I did also try out a lending account a Prosper a few years ago, but that was in their very early days when their criteria and system were quite a bit different, and the account (it was only $100 or something like that, not diversified) was at least cut in half by a default or two in 2008 (my memory is not that good and I haven’t checked the specifics)…. the direct lenders have all come a long way since then, and that experience isn’t probably indicative of what larger, diversified accounts with Prosper might have earned, but above-average yields always bring at least some risk — whether it’s just the risk of something new and not well understood, or the risk that they’re taking a chance of screwing things up and people might lose money, remains to be seen… and I would expect it’s probably going to take another recession and a jump in unemployment to really test these lenders.
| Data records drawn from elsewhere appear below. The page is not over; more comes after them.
Lemma accept_friend_request_befriends_witness :
  let db := after empty_db (UserProfile.send_friend_request empty_db 1 2) in
  UserProfile.has_sent_request_to db 1 2 = true
  ∧ ∃ db', UserProfile.accept_friend_request db 2 1 = Ok db'
    ∧ UserProfile.is_friends_with db' 1 2 = true
    ∧ UserProfile.is_friends_with db' 2 1 = true
    ∧ UserProfile.has_sent_request_to db' 1 2 = false.
Proof.
  split.
  - vm_compute. reflexivity.
  - apply accept_friend_request_befriends. vm_compute. reflexivity.
Defined.

(** ** Visibility filters *)

Section visibility.
Context (db : DB).
Implicit Types (o : Obj) (viewer : nat) (c : ContentType).

Import PrivacySettingsModel.


Lemma get_privacy_filter_friends viewer :
  PrivacySettingsModel.get_privacy_filter db viewer "friends"
  = Ok (Q_or (_get_own_objects_filter viewer) (_get_friends_objects_filter viewer)).
Proof. reflexivity. Qed.

Lemma get_privacy_filter_fof viewer :
  PrivacySettingsModel.get_privacy_filter db viewer "fof"
  = Raise (AttributeError "'User' object has no attribute 'userprofile'").
Proof. reflexivity. Qed.

Lemma get_privacy_filter_invalid viewer level :
  level ∉ ["own"; "friends"; "fof"] →
  PrivacySettingsModel.get_privacy_filter db viewer level
  = Raise (ValueError "Invalid level provided.").
Proof.
  intros Hlevel. unfold PrivacySettingsModel.get_privacy_filter.
  repeat case_bool_decide; try done; subst; exfalso; apply Hlevel; set_solver.
Qed.

(** The filter is built at two levels only. *)
Lemma get_privacy_filter_Ok viewer level q :
  PrivacySettingsModel.get_privacy_filter db viewer level = Ok q →
  (level = "own" ∧ q = _get_own_objects_filter viewer)
  ∨ (level = "friends"
     ∧ q = Q_or (_get_own_objects_filter viewer) (_get_friends_objects_filter viewer)).
Proof.
  unfold PrivacySettingsModel.get_privacy_filter.
  repeat case_bool_decide; subst; try discriminate.
  - intros [= <-]. by left.
  - intros [= <-]. by right.
Qed.



Lemma friends_filter_unresolved viewer c :
  Q_resolves c (Q_or (_get_own_objects_filter viewer)
                     (_get_friends_objects_filter viewer)) = false.
Proof. simpl. by rewrite andb_false_r. Qed.





Lemma selected_at_friends viewer o :
  selected_at db viewer "friends" o = Raise FieldError.
Proof.
  unfold selected_at. rewrite get_privacy_filter_friends. cbn [mbind result_bind].
  unfold QuerySet_filter. by rewrite friends_filter_unresolved.
Qed.

Lemma selected_at_fof viewer o :
  selected_at db viewer "fof" o
  = Raise (AttributeError "'User' object has no attribute 'userprofile'").
Proof. reflexivity. Qed.

End visibility.

(** C1, where the code departs from it: in [two_friends] user 2 owns memo 1
    and shares it with friends. The single-object check answers yes to the
    owner. The bulk predicate selects the memo for the owner at level [own],
    but at level [friends] the filter it builds names [user__userprofile],
    which no class resolves, so applying it raises, and at level [fof]
    building it raises on [user.userprofile]. For user 1, a friend of the
    owner, the single-object check raises on [user.userprofile] too. *)
Theorem is_viewable_by_and_filter_diverge :
  let memo1 := node memo 1 2 "friends" in
  PrivacySettingsModel.is_viewable_by two_friends memo1 2 = Ok true
  ∧ selected_at two_friends 2 "own" memo1 = Ok true
  ∧ selected_at two_friends 2 "friends" memo1 = Raise FieldError
  ∧ selected_at two_friends 2 "fof" memo1
    = Raise (AttributeError "'User' object has no attribute 'userprofile'")
  ∧ UserProfile.is_friends_with two_friends 1 2 = true
  ∧ PrivacySettingsModel.is_viewable_by two_friends memo1 1
    = Raise (AttributeError "'User' object has no attribute 'userprofile'").
Proof. repeat split; vm_compute; reflexivity. Qed.

(** C6, where the code departs from it: for user 2 in [two_friends] the
    filter of level [own] selects the two memos of user 2. The filter of
    level [friends] is built, but applying it to the table of memos raises,
    because it names [user__userprofile]; the filter of level [fof] is not
    built, because [user.userprofile] raises. There is no selection at
    either level that could contain the selection of the level below. *)
Theorem privacy_levels_above_own_raise :
  (q ← PrivacySettingsModel.get_privacy_filter two_friends 2 "own";
   QuerySet_filter two_friends memo q (objects two_friends memo))
  = Ok [node memo 1 2 "friends"; node memo 2 2 "friends_of_friends"]
  ∧ (∃ q, PrivacySettingsModel.get_privacy_filter two_friends 2 "friends" = Ok q
       ∧ QuerySet_filter two_friends memo q (objects two_friends memo)
         = Raise FieldError)
  ∧ PrivacySettingsModel.get_privacy_filter two_friends 2 "fof"
    = Raise (AttributeError "'User' object has no attribute 'userprofile'").
Proof.
  split; [vm_compute; reflexivity|]. split; [|reflexivity].
  eexists. split; [reflexivity|]. vm_compute. reflexivity.
Qed.

(** C8: a level other than [own], [friends] and [fof] makes
    [get_privacy_filter] raise, on [PrivacySettingsModel] and on every class
    that derives from it. *)
Theorem get_privacy_filter_unknown_level (db : DB) (viewer : nat) (level : string) :
  level ∉ ["own"; "friends"; "fof"] →
  PrivacySettingsModel.get_privacy_filter db viewer level
  = Raise (ValueError "Invalid level provided.")
  ∧ ∀ c, issubclass_PrivacySettingsModel c = true →
         get_privacy_filter c db viewer level
         = Raise (ValueError "Invalid level provided.").
Proof.
  intros Hlevel.
  pose proof (get_privacy_filter_invalid db viewer level Hlevel) as Hraise.
  split; [done|]. intros c _. unfold get_privacy_filter.
  case_bool_decide; [|done].
  unfold Link.get_privacy_filter. simpl. by rewrite Hraise.
Qed.

Lemma get_privacy_filter_unknown_level_witness :
  PrivacySettingsModel.get_privacy_filter two_friends 1 "public"
  = Raise (ValueError "Invalid level provided.")
  ∧ get_privacy_filter link two_friends 1 "public"
    = Raise (ValueError "Invalid level provided.").
Proof.
  destruct (get_privacy_filter_unknown_level two_friends 1 "public") as [Hbase Hall].
  - intros Hin. vm_compute in Hin. 
    repeat (apply elem_of_cons in Hin as [Hin|Hin]; [discriminate Hin|]).
    by apply elem_of_nil in Hin.
  - split; [exact Hbase|]. apply Hall. reflexivity.
Defined.

(** ** Exclusion of related nodes *)

Section related_nodes.
Context (db : DB).
Implicit Types (n c l : Obj) (other : ContentType).

Lemma Q__or__nonempty_l (a b : Q) :
  Q__bool__ a = true → Q__bool__ (Q__or__ a b) = true.
Proof.
  intros Ha. unfold Q__or__. rewrite Ha. simpl.
  by destruct (Q__bool__ b) eqn:Hb.
Qed.

Lemma Q__or__matches_l (a b : Q) (o : Obj) :
  Q__bool__ a = true → Q_matches db a o = true →
  Q_matches db (Q__or__ a b) o = true.
Proof.
  intros Ha Hm. unfold Q__or__. rewrite Ha. simpl.
  destruct (Q__bool__ b); simpl; [|done]. by rewrite Hm.
Qed.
If you’ve tried out any of the peer-to-peer or social lending platforms, feel free to share your experience with a comment below — I’m willing to tinker, particularly because they make it so easy to diversify very widely across loans now, but I’m holding on to some small sliver of skepticism that their long-term returns on 3-year and 5-year loans can consistently remain 3X higher than CD rates without substantially higher risk.